• **PROBLEM DESCRIPTION**
Repeat exactly what appears from the opening line of the listing to the line with "induction s as [|a s IH]; [reflexivity|].", inclusive.

• **DATASET RECORDS**

################

Lemma count_row_get (s : string) (ch : ascii) :
  List.length (List.filter (fun c => match String.get c s with
                                     | Some a => Ascii.eqb a ch | None => false end)
                           (seq 0 (String.length s))) = count_row s ch.
Proof.
  induction s as [|a s IH]; [reflexivity|].
  unfold count_row in *. cbn [String.length seq List.filter list_ascii_of_string String.get].
  destruct (Ascii.eqb a ch); cbn [List.length]; rewrite filter_seq_S; [f_equal|]; exact IH.
Qed.

Lemma map_nth_seq {A B} (h : A -> B) (l : list A) (d : A) :
  List.map (fun r => h (nth r l d)) (seq 0 (List.length l)) = List.map h l.
Proof.
  induction l as [|x l IH]; [reflexivity|].
  cbn [List.length seq List.map nth]. f_equal.
  rewrite <- seq_shift, List.map_map. exact IH.
Qed.

(** C29. The flattened scan of [make_map] (and of [locate_enemy]) over
    [k = 0 .. MAP_SIZE * MAP_SIZE - 1], reading [map[k / MAP_SIZE][k %
    MAP_SIZE]], counts exactly the characters a row-by-row count finds,
    on every grid of 30 rows of 30 characters: the division and
    remainder visit each cell once. *)
Theorem count_char_rows (m : list string) (ch : ascii) :
  map_wf m -> count_char m ch = count_rows m ch.
Proof.
  intros [Hlen Hrows]. unfold count_char, count_rows, scan. apply f_equal.
  rewrite filter_map_length. change (Z.to_nat (MAP_SIZE * MAP_SIZE)) with (30 * 30)%nat.
  transitivity (List.length (List.filter
    (fun k => (fun r c => cell_is m (Z.of_nat r) (Z.of_nat c) ch) (k / 30) (k mod 30))%nat
    (seq 0 (30 * 30)))).
  { apply (f_equal (@List.length nat)). apply filter_ext. intros k. unfold MAP_SIZE.
    rewrite Nat2Z.inj_div, Nat2Z.inj_mod. reflexivity. }
  rewrite (filter_rows (fun r c => cell_is m (Z.of_nat r) (Z.of_nat c) ch) 30 30) by lia.
  rewrite <- (map_nth_seq (fun row => count_row row ch) m EmptyString), Hlen. apply f_equal.
  apply map_ext_in. intros r Hr%in_seq.
  assert (Hrow : String.length (nth r m EmptyString) = 30%nat)
    by (rewrite Forall_forall in Hrows; apply Hrows, nth_In; lia).
  rewrite <- count_row_get, Hrow. apply (f_equal (@List.length nat)). apply filter_ext_in. intros c Hc%in_seq.
  unfold cell_is, cell, MAP_SIZE.
  replace ((0 <=? Z.of_nat r) && (Z.of_nat r <? 30) && (0 <=? Z.of_nat c)
           && (Z.of_nat c <=? 30))%Z with true
    by (symmetry; rewrite !andb_true_iff, Z.leb_le, Z.ltb_lt, Z.leb_le, Z.leb_le; lia).
  rewrite Nat2Z.id, (nth_error_nth' m EmptyString) by lia.
  rewrite Nat2Z.id, string_get_app_l by lia. reflexivity.
Qed.

Lemma count_char_rows_witness :
  map_wf map /\ count_char map "1"%char = count_rows map "1"%char /\
  count_rows map "1"%char = 200%Z.
Proof.
  split; [exact (proj1 map_shape)|].
  split; [exact (count_char_rows map "1"%char (proj1 map_shape)) | vm_compute; reflexivity].
Defined.
(* ===== verification/Enemy.v ===== *)
(** * [CEnemy] (virtualLego.cpp lines 352-433) and [locate_enemy] (494-503)

    A turret: a body box and a head box (offset by half a size from the
    enemy's point, as the source places them), a bullet, the flags
    [shoot] (its bullet is in flight) and [alive], and [life].

    [Update] reads the globals [pos_x], [pos_z] (the player) and
    [wall_num]/[g_legowalls], and writes the global [my_life]; it may end
    the program ([exit(0)], line 392).  [hasHit] writes the global
    [my_shoot].  The model passes these globals explicitly: [Update]
    returns the new [my_life] with the new enemy, or [Halt Lose]; [hasHit]
    returns the new [my_shoot] with the new enemy.

    [hit] recolours the boxes from [headHit[life - 1]] and
    [bodyHit[life - 1]], two-element tables: an index outside [0..1] reads
    out of bounds; the model records the read colour as indeterminate
    ([None]) and goes on, since the colour only feeds rendering.

    The player's hit volume tested in [Update] (lines 384-389) is the
    second instance of the [BallTest] interface. *)

From Stdlib Require Import QArith Qabs Lqa ZArith Lia List Bool Ascii String.
From S2P Require Import Prelude Double Sphere Wall GridMap.
Import ListNotations.

(** [#define PLAYERHEIGHT 2.0f], [ENEMYSIZE 0.6f], [BULLETSPEED 400.0f]. *)
Definition PLAYERHEIGHT : f64 := Fin 2.
Definition ENEMYSIZE : f64 := Fin 0.6.
Definition BULLETSPEED : f64 := Fin 400.

(** [headHit] and [bodyHit] (lines 40-41). *)
Definition headHit : list color := [RGB 192 32 0; RGB 128 128 0].
Definition bodyHit : list color := [RGB 192 16 16; RGB 128 64 64].

(** [tbl[i]]: indeterminate outside the table. *)
Definition color_at (tbl : list color) (i : Z) : option color :=
  if (0 <=? i)%Z then nth_error tbl (Z.to_nat i) else None.

Record CEnemy : Type := mkEnemy {
  x_pos : f64;
  z_pos : f64;
  body : CWall;
  head : CWall;
  bullet : CSphere;
  shoot : bool;
  life : Z;
  alive : bool
}.
(* ===== verification/Frame.v ===== *)
(** * The frame: [Display] (virtualLego.cpp lines 605-714), [Setup] and [Cleanup]

    [World] gathers the globals that the frame and the mouse handler read
    and write: the player's position [pos_x] and [pos_z], the aim
    [target_x/y/z], [my_life], [my_shoot], [my_bullet], [aim_point], the
    enemy array [g_enemy], the static [FPS], the camera's eye [pos], the
    point it looks at [target] and the view matrix [g_mView], and the
    state written into the device and the cursor.  [Level] gathers what
    [Setup] builds once: the grid, the walls, the floor, the ceiling, the
    flag, the light, [g_mWorld], the projection [g_mProj] and the
    device's lights.

    [Display] runs the frame-rate gate while [FPS == 0].  Once the gate
    has opened, it runs the simulation step [display_sim] in the
    source's order:
    - the collisions of the player's bullet with the floor, the ceiling
      and the walls;
    - for each live enemy, [Update] and then [hasHit];
    - the aim marker;
    - parking and moving the player's bullet;
    - [win];
    - movement from the keyboard ([move_player]);
    - the camera: the eye and the point looked at follow the player
      ([set_camera]).
    Every frame, the gate's included, ends by recomputing the view matrix
    and handing it and the render states to the device ([set_view]).
    Drawing (the [draw] calls, [Clear], [BeginScene], [EndScene],
    [Present]) is not modelled.  A frame
    ends in [Ok] with the next world, or in [Halt] with one of:
    - [Win] or [Lose] (both [exit(0)] in the source);
    - [Undefined] behaviour;
    - [Hang], for the gate's endless loop.
    The keyboard is [GetAsyncKeyState], a predicate on virtual-key codes.

    The theorems are grouped as follows:
    - the gate's termination and the frame times for which it opens;
    - the frames that cannot complete;
    - movement safety;
    - the per-frame effect on the enemies (at most one damaged, dead stays
      dead);
    - winning.
    Runs of several frames are in [Game]. *)

From Stdlib Require Import QArith Qabs Lqa ZArith Lia List Bool Ascii String.
From S2P Require Import Prelude Double Matrix View Sphere Wall GridMap Enemy Light.
Import ListNotations.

################

• **REPLY**
Lemma count_row_get (s : string) (ch : ascii) :
  List.length (List.filter (fun c => match String.get c s with
                                     | Some a => Ascii.eqb a ch | None => false end)
                           (seq 0 (String.length s))) = count_row s ch.
Proof.
  induction s as [|a s IH]; [reflexivity|].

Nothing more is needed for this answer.